(DATA SUPPLIED Opens)

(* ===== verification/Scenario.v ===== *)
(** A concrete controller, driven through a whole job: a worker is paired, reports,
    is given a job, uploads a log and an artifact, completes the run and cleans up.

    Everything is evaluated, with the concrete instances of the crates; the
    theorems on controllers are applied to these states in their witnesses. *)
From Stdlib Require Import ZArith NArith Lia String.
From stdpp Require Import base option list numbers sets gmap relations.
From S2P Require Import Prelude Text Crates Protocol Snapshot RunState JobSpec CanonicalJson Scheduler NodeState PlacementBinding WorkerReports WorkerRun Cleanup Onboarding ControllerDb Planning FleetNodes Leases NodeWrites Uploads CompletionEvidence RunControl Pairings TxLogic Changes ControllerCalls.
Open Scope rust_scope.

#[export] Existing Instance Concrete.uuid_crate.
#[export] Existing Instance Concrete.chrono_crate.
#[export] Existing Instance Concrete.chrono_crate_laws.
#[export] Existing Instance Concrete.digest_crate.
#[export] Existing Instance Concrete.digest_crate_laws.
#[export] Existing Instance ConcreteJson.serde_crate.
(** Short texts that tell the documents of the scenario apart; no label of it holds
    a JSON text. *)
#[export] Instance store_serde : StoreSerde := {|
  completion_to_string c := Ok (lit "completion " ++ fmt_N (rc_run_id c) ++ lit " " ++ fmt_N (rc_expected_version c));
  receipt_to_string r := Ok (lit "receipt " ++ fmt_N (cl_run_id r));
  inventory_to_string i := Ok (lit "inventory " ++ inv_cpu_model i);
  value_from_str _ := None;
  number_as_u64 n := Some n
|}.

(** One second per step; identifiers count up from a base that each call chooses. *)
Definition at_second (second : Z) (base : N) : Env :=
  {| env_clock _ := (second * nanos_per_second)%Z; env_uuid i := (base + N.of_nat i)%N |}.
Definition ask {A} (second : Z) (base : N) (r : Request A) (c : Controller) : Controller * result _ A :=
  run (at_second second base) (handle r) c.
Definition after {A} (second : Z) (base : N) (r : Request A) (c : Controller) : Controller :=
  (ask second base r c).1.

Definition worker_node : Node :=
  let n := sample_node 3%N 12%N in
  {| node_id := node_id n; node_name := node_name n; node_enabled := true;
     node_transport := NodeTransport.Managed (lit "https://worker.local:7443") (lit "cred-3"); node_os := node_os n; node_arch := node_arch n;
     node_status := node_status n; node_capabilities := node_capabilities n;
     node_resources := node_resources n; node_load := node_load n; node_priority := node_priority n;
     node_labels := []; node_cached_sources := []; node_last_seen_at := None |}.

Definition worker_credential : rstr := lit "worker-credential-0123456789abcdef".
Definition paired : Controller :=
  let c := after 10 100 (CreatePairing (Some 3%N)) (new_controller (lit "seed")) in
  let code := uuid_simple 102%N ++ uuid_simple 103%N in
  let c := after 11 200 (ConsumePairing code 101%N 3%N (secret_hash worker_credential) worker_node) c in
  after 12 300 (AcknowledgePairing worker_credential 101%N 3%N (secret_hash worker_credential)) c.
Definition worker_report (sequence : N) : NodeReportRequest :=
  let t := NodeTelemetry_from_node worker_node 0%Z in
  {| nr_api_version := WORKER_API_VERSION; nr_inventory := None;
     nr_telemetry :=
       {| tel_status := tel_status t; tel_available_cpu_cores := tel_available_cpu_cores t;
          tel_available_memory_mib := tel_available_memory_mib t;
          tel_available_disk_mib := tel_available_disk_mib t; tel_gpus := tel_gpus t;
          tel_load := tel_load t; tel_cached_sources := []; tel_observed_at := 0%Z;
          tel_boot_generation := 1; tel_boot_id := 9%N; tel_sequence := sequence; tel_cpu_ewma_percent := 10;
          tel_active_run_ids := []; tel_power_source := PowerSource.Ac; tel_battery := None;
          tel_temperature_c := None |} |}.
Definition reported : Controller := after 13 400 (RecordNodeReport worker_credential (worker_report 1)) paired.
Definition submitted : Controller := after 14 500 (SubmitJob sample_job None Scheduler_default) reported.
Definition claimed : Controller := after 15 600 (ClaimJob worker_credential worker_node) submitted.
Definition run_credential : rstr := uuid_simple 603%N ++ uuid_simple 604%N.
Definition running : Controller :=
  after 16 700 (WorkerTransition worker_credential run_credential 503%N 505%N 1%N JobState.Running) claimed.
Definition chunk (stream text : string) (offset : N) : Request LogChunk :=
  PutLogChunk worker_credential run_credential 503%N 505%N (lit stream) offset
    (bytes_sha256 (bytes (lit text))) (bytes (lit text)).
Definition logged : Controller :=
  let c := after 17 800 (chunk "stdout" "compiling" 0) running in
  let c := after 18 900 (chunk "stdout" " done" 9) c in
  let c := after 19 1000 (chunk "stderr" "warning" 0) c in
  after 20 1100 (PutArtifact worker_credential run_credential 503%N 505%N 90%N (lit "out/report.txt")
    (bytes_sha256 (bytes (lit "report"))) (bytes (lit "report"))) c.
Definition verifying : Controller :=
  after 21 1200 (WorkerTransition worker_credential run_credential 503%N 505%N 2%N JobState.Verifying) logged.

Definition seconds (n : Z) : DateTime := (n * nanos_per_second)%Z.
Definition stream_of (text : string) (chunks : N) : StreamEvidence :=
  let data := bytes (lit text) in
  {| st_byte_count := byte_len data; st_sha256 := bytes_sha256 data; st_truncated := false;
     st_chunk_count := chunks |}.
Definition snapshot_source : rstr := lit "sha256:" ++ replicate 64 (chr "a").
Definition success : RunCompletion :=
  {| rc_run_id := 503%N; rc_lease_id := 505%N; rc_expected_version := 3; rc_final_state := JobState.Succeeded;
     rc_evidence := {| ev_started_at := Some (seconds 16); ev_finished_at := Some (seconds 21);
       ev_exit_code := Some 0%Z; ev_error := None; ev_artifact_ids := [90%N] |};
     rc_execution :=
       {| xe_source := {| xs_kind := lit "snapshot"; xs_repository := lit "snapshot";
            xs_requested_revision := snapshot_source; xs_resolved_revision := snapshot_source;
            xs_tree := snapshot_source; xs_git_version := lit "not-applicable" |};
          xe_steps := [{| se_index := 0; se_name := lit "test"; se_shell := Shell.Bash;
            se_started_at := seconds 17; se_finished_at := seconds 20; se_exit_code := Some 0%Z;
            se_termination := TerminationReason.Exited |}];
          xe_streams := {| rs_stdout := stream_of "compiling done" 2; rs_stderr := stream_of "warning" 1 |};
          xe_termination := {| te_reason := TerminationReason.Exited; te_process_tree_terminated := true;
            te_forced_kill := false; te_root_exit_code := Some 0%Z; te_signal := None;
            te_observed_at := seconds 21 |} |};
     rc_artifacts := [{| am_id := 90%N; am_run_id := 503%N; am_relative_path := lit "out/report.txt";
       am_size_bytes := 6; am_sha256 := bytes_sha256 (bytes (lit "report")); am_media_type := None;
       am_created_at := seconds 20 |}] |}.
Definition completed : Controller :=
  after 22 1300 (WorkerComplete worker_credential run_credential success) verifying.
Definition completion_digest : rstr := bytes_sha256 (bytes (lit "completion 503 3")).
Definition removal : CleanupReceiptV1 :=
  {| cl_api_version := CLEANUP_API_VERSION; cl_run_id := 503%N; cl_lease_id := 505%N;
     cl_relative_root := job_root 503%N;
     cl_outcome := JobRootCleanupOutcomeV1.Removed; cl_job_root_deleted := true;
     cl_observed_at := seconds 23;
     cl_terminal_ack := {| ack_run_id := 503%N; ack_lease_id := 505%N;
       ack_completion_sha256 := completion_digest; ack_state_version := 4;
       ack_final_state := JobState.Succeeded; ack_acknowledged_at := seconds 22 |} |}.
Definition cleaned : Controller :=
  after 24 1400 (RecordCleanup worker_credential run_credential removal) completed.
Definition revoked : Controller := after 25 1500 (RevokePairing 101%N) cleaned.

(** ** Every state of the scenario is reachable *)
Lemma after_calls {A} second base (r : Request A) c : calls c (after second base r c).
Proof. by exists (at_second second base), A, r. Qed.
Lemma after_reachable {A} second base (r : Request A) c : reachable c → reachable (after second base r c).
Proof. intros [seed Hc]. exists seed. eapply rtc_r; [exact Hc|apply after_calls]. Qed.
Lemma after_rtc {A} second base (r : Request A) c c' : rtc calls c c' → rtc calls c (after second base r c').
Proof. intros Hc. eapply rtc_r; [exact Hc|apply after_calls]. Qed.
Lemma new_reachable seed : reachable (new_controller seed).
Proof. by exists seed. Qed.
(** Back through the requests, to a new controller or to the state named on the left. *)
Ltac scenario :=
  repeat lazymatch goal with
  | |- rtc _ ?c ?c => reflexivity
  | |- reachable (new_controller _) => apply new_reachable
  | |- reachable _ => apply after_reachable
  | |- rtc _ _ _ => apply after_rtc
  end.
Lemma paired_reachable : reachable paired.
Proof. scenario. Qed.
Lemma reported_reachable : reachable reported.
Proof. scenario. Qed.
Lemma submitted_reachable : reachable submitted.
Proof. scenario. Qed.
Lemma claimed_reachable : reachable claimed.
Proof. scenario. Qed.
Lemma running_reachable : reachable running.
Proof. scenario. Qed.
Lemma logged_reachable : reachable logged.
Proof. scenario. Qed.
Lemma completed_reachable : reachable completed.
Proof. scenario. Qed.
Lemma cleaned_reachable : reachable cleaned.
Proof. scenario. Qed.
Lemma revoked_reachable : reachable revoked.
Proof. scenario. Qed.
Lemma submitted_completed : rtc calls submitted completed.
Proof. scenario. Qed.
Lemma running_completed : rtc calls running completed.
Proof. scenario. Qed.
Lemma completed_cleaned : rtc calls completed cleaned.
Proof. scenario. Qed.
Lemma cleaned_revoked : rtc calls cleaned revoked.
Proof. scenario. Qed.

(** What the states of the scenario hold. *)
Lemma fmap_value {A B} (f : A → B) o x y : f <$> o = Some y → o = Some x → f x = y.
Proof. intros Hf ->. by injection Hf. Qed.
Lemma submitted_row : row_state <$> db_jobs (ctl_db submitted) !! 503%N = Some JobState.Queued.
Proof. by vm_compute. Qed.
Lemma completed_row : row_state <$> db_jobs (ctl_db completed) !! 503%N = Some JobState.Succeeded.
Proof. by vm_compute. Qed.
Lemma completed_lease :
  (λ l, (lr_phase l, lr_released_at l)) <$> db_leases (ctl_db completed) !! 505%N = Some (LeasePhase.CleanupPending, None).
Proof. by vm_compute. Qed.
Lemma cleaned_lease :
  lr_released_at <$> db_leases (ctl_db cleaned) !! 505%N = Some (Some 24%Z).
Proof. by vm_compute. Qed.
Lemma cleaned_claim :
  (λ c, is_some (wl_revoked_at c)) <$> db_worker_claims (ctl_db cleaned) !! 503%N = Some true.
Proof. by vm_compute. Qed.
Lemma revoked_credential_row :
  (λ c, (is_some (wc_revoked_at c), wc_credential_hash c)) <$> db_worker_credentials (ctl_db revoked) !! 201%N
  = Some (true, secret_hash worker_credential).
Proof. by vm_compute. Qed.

(DATA SUPPLIED Closes)
(DATA SUPPLIED Opens)

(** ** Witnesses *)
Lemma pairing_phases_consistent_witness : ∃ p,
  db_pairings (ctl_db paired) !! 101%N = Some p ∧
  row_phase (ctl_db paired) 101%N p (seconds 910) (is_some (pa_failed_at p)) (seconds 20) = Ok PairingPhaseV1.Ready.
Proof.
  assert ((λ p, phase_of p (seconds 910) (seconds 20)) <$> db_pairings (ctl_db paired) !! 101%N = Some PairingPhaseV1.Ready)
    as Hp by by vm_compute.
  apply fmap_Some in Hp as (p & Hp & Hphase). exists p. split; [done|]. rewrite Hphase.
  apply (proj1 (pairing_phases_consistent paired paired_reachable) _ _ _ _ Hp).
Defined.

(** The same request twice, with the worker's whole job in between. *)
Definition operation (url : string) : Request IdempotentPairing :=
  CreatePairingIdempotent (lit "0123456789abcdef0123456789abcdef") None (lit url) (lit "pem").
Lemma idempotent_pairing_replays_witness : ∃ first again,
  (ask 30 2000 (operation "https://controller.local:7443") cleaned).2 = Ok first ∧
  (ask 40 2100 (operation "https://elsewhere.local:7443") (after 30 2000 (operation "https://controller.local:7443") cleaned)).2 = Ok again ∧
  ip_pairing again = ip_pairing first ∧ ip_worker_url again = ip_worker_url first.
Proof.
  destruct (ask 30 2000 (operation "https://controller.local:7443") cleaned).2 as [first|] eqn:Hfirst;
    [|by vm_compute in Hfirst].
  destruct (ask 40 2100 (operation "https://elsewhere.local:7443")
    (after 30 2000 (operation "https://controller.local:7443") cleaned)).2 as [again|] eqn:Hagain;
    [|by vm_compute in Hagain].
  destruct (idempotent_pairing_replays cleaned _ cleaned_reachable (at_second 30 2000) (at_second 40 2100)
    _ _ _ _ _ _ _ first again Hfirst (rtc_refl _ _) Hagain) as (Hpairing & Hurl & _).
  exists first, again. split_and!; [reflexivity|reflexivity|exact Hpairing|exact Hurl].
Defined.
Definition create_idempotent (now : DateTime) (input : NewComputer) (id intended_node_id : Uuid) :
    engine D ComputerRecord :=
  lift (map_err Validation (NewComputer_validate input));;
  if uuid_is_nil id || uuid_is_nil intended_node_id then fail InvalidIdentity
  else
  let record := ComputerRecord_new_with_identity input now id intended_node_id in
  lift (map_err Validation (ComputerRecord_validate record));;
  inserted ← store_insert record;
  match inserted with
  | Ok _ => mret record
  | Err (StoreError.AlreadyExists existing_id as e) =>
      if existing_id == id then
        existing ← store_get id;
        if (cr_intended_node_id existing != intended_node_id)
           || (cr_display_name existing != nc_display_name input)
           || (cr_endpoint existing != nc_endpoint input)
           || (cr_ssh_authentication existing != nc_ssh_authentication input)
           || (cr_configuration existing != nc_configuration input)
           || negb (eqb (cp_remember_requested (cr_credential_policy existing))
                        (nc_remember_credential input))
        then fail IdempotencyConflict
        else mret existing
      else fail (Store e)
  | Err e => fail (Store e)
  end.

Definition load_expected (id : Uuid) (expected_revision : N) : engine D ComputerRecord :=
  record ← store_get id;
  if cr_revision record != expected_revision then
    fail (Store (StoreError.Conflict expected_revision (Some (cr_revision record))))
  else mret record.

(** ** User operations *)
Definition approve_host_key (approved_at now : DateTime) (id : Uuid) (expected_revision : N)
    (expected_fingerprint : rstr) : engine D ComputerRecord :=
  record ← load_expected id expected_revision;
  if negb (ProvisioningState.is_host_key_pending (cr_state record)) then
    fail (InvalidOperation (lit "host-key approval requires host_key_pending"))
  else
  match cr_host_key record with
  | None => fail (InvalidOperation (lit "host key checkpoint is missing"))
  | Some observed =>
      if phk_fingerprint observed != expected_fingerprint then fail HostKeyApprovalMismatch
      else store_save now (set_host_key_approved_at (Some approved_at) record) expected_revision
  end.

(DATA SUPPLIED Closes)

■ WHAT YOU NEED TO DO:
Which lines of the data include "sequence"? Copy each of them.

■ YOUR SOLUTION:
Definition worker_report (sequence : N) : NodeReportRequest :=
          tel_boot_generation := 1; tel_boot_id := 9%N; tel_sequence := sequence; tel_cpu_ewma_percent := 10;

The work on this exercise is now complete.